*PROBLEM TO WORK ON:*
Find the string "atoi" in the data, and copy out each line that has it.

*INFORMATION GIVEN:*

(* ===== verification/Config.v ===== *)
(** [Config] of [go-worker/internal/service/config.go], the fields the modelled
    parts read, and the small readers of the environment. *)
From S2P Require Import Prelude.
From S2P Require Import GoStr.
From S2P Require Import Cas.
Local Open Scope string_scope.
Local Open Scope list_scope.

Record Config := mkConfig {
  cf_ControlPlaneURL : string; cf_ControlPlaneToken : string; cf_BuildPopURL : string;
  cf_BatchSize : Z; cf_BuildPoolSize : Z;
  cf_RequeueOnFailure : bool; cf_MaxRequeueAttempts : Z;
  cf_AutoFixEnabled : bool; cf_AutoSaveHints : bool; cf_AutoFixMinConfidence : string;
  cf_AutoHintRateLimitMin : Z;
  cf_OutputDir : string; cf_CacheDir : string; cf_LocalCASDir : string;
  cf_CASRegistryURL : string; cf_CASRegistryRepo : string;
  cf_CASRegistryUser : string; cf_CASRegistryPass : string;
  cf_CASPushEnabled : bool; cf_RepairPushEnabled : bool; cf_PackPushEnabled : bool;
  cf_RuntimePushEnabled : bool; cf_RepairToolVersion : string; cf_RepairPolicyHash : string;
  cf_PackBuilderCmd : string; cf_RuntimeBuilderCmd : string; cf_DefaultPackCmd : string;
  cf_DefaultRuntimeCmd : string; cf_PackRecipesDir : string;
  cf_PythonVersion : string; cf_PlatformTag : string; cf_PlanPoolSize : Z }.

(** [c.CASFetcher()] and the [Pusher] of [BuildWorker]. *)
Definition CASFetcher (c : Config) : Registry :=
  mkRegistry (cf_CASRegistryURL c)
    (if decide (cf_CASRegistryRepo c = "") then "artifacts" else cf_CASRegistryRepo c)
    (cf_CASRegistryUser c) (cf_CASRegistryPass c).
Definition CASPusher (c : Config) : Registry :=
  mkRegistry (cf_CASRegistryURL c) (cf_CASRegistryRepo c) (cf_CASRegistryUser c) (cf_CASRegistryPass c).

(** ** The environment: a variable that is not set is empty *)
Section env.
Context (env : string → string) (atoi : string → option Z).

Definition getenv (k def : string) : string := if decide (env k = "") then def else env k.
Definition getenvInt (k : string) (def : Z) : Z :=
  match atoi (env k) with
  | Some n => if decide (env k ≠ "" ∧ 0 < n)%Z then n else def
  | None => def
  end.
Definition getenvBool (k : string) (def : bool) : bool :=
  let v := ToLower (env k) in
  if decide (v ∈ ["1"; "true"; "yes"; "y"]) then true
  else if decide (v ∈ ["0"; "false"; "no"; "n"]) then false else def.
Definition parseCmd (cmd : string) : list string := if decide (cmd = "") then [] else Fields cmd.
End env.

(** ** Settings taken over from the control plane ([service.go]) *)
Definition validPythonVersion (v : string) : bool :=
  if decide (v = "") then false else HasPrefix v "3." && bool_decide (String.length v <= 5)%nat.
Definition tag_byte (c : Ascii.ascii) : bool :=
  in_range 97 122 c || in_range 65 90 c || in_range 48 57 c ||
  bool_decide (byte_N c = 95%N) || bool_decide (byte_N c = 45%N) || bool_decide (byte_N c = 46%N).
Definition validPlatformTag (tag : string) : bool :=
  if decide (tag = "" ∨ (64 < String.length tag)%nat) then false else str_forall tag_byte tag.

(** What the settings endpoint answered, decoded. *)
Record SettingsPayload := mkSettingsPayload {
  sp_PlanPoolSize : Z; sp_BuildPoolSize : Z; sp_PythonVersion : string; sp_PlatformTag : string }.

Definition with_settings (c : Config) (plan build : Z) (py plat : string) : Config :=
  mkConfig (cf_ControlPlaneURL c) (cf_ControlPlaneToken c) (cf_BuildPopURL c) (cf_BatchSize c)
    build (cf_RequeueOnFailure c) (cf_MaxRequeueAttempts c) (cf_AutoFixEnabled c)
    (cf_AutoSaveHints c) (cf_AutoFixMinConfidence c) (cf_AutoHintRateLimitMin c) (cf_OutputDir c)
    (cf_CacheDir c) (cf_LocalCASDir c) (cf_CASRegistryURL c) (cf_CASRegistryRepo c)
    (cf_CASRegistryUser c) (cf_CASRegistryPass c) (cf_CASPushEnabled c) (cf_RepairPushEnabled c)
    (cf_PackPushEnabled c) (cf_RuntimePushEnabled c) (cf_RepairToolVersion c)
    (cf_RepairPolicyHash c) (cf_PackBuilderCmd c) (cf_RuntimeBuilderCmd c) (cf_DefaultPackCmd c)
    (cf_DefaultRuntimeCmd c) (cf_PackRecipesDir c) py plat plan.

(** [overlaySettingsFromControlPlane], given the decoded answer ([None]: no
    control plane, or no usable answer). *)
Definition overlaySettings (c : Config) (answer : option SettingsPayload) : Config :=
  match answer with
  | None => c
  | Some p =>
    with_settings c
      (if decide (0 < sp_PlanPoolSize p)%Z then sp_PlanPoolSize p else cf_PlanPoolSize c)
      (if decide (0 < sp_BuildPoolSize p)%Z then sp_BuildPoolSize p else cf_BuildPoolSize c)
      (if validPythonVersion (sp_PythonVersion p) then sp_PythonVersion p else cf_PythonVersion c)
      (if validPlatformTag (sp_PlatformTag p) then sp_PlatformTag p else cf_PlatformTag c)
  end.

*ANSWER SECTION:*
Context (env : string → string) (atoi : string → option Z).
  match atoi (env k) with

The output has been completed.